IFOAM also warns that, in some cases, countries could go backwards in terms of maintaining the space dedicated to organic farming, spotlighting France as an example.
“Some budgets are also too low to enable the maintenance of organic farming, such as in France, for which the Commission predicts a risk of deconversions as of 2023,” says the organization.
In the case of Spain, IFOAM criticizes the EU Commission as they “did not identify the alarming situation faced by the organic sector due to the lack of budget allocated for organic farming.”
The organization highlights that Spain is going to spend in the 2023-2027 period less than what the country should be spending per year – with plans to spend €752 million (US$803 million) in five years compared to the €1.1 billion (US$1.18 billion) per year needed.
Time left to rectify
Organic farming was one of the only green-friendly practices found to be beneficial and in line with reducing emissions, according to an EU damning report on climate action spending released in May.
An audit revealed confusing and overstated information on how the money spent on agriculture actually linked to green policies.
To avoid losing five years that could be used to expand farming land and maintain existing hectares, IFOAM underscores that there is still time to rectify the situation.
“The Commission should ensure Member States enhance their CAP strategic plans before approving them to make sure the interventions set will incentivize more conventional farmers to transition to organic farming. Given the benefits of organic for biodiversity, the environment and animal welfare as recalled by the Commission itself in its letters.”
However, while the EU Commission has stated organic farming to be beneficial for its reduced emissions and its soil quality improvement capabilities, it could have some adverse side effects:
“Lower yields from organic farming may lead to more production and emissions elsewhere,” says the European Court of Auditors.
Underpaid organic farmers
IFOAM argues that interventions to boost farmers’ payments set in the strategic plans will not attract producers to switch to organic harvests. It maintains that the new plan (2023-2027) is “inferior” to the last program (2014-2022) in terms of giving farmers monetary incentives for them to convert to organic farming.
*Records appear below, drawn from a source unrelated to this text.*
Record call_ok (n : nat) : Prop := {
  co_done R hand h : does n R hand (S h) hand h (fun _ => False) 1 (call n KDone Nothing);
  co_simple R hand h p a : Forall file_name p -> p <> [] -> goal p -> good_answer p a ->
    does n R hand (S h) hand h (fun q => q = p) 2 (call n (KSimple (js_join slash p) 0 KDone) a);
  co_res R hand h key id a : right_answer key a ->
    does n R ((key, Some id) :: hand) h hand h (fun _ => False) 1 (call n (KRes key id) a);
  co_dir R hand h d b id : dir_ok d ->
    does n R ((readdir_key (dir_name d) b, Some id) :: hand) h hand h (fun _ => False) 2
      (call n (KReaddirCb (dir_name d) (KRes (readdir_key (dir_name d) b) id)) (serve (RReaddir (dir_name d))));
  co_reg : calls_ok n (call n) }.

Section step.
Context (n : nat) (IH : call_ok n).

Lemma step_down R hin h hout h' P e e' m : does n R hin h hout h' P e m -> (e < e')%nat -> does (S n) R hin h hout h' P e' m.
Proof. intros D He. eapply does_weaken; [..|exact D]; [lia|lia|done]. Qed.

(** A call after the store was read or written. *)
Lemma after_store {A} (m : stM store A) Q (f : A -> stM astate unit) R hin h hout h' P e : looks g m Q ->
  (forall a st, Q a st -> does n R hin h hout h' P e (f a)) -> does n R hin h hout h' P e (on_store m ≫= f).
Proof.
  intros Hm Hf s Hs He. destruct (on_store_looks m Q R hin h s Hm Hs) as (a & st & E & Hs1 & HQ & L & C).
  rewrite (bind_ran _ _ _ _ _ E). destruct (Hf a st HQ _ Hs1) as (s' & E' & Hs' & T & L'); [lia|].
  exists s'. split_and!; [done|done| |lia]. intros p Hp Ht [Hc|Hc]; apply T; try done; [left; by apply C|by right].
Qed.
This is explained by the farmers’ issues to combine organic subsidies and schemes with eco-schemes, agri-environmental ones and climate measures (AECMs), explains IFOAM.
The organization also reveals that more money is not being given to those projects that render lower emissions: “For instance, for France, the Commission mentioned that the Eco-scheme for organic farming is currently foreseen to receive the same level of payment than the Eco-scheme for HVE (so-called “High Environmental Value”) despite it provides lower environmental benefits.”